+++ SUPPLIED MATERIAL
Lemma fourDigits_value (y : Z) :
  (1000 <= y <= 9999)%Z ->
  exists a b c d,
    numberToString y = [a; b; c; d]
    /\ isDigit a = true /\ isDigit b = true
    /\ isDigit c = true /\ isDigit d = true
    /\ decimalValue [a; b; c; d] = y.
Proof.
  intros Hy.
  assert (Hall : forallb
                   (fun k => match numberToString (1000 + Z.of_nat k) with
                             | [a; b; c; d] =>
                                 isDigit a && isDigit b && isDigit c && isDigit d
                                 && (decimalValue [a; b; c; d]
                                     =? 1000 + Z.of_nat k)%Z
                             | _ => false
                             end) (seq 0 (90 * 100)) = true)
    by (vm_compute; reflexivity).
  rewrite forallb_forall in Hall.
  specialize (Hall (Z.to_nat (y - 1000))).
  rewrite Z2Nat.id in Hall by lia.
  replace (1000 + (y - 1000))%Z with y in Hall by lia.
  assert (Hin : In (Z.to_nat (y - 1000)) (seq 0 (90 * 100))) by (apply in_seq; lia).
  apply Hall in Hin.
  destruct (numberToString y) as [|a [|b [|c [|d [|e s]]]]]; try discriminate.
  apply andb_true_iff in Hin as [Hin Hval].
  apply andb_true_iff in Hin as [Hin Hd].
  apply andb_true_iff in Hin as [Hin Hc].
  apply andb_true_iff in Hin as [Ha Hb].
  apply Z.eqb_eq in Hval.
  now exists a, b, c, d.
Qed.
++++++
WORK INSTRUCTIONS:
Every record above needs to be restated exactly.

WRITTEN RESPONSE:
Lemma fourDigits_value (y : Z) :
  (1000 <= y <= 9999)%Z ->
  exists a b c d,
    numberToString y = [a; b; c; d]
    /\ isDigit a = true /\ isDigit b = true
    /\ isDigit c = true /\ isDigit d = true
    /\ decimalValue [a; b; c; d] = y.
Proof.
  intros Hy.
  assert (Hall : forallb
                   (fun k => match numberToString (1000 + Z.of_nat k) with
                             | [a; b; c; d] =>
                                 isDigit a && isDigit b && isDigit c && isDigit d
                                 && (decimalValue [a; b; c; d]
                                     =? 1000 + Z.of_nat k)%Z
                             | _ => false
                             end) (seq 0 (90 * 100)) = true)
    by (vm_compute; reflexivity).
  rewrite forallb_forall in Hall.
  specialize (Hall (Z.to_nat (y - 1000))).
  rewrite Z2Nat.id in Hall by lia.
  replace (1000 + (y - 1000))%Z with y in Hall by lia.
  assert (Hin : In (Z.to_nat (y - 1000)) (seq 0 (90 * 100))) by (apply in_seq; lia).
  apply Hall in Hin.
  destruct (numberToString y) as [|a [|b [|c [|d [|e s]]]]]; try discriminate.
  apply andb_true_iff in Hin as [Hin Hval].
  apply andb_true_iff in Hin as [Hin Hd].
  apply andb_true_iff in Hin as [Hin Hc].
  apply andb_true_iff in Hin as [Ha Hb].
  apply Z.eqb_eq in Hval.
  now exists a, b, c, d.
Qed.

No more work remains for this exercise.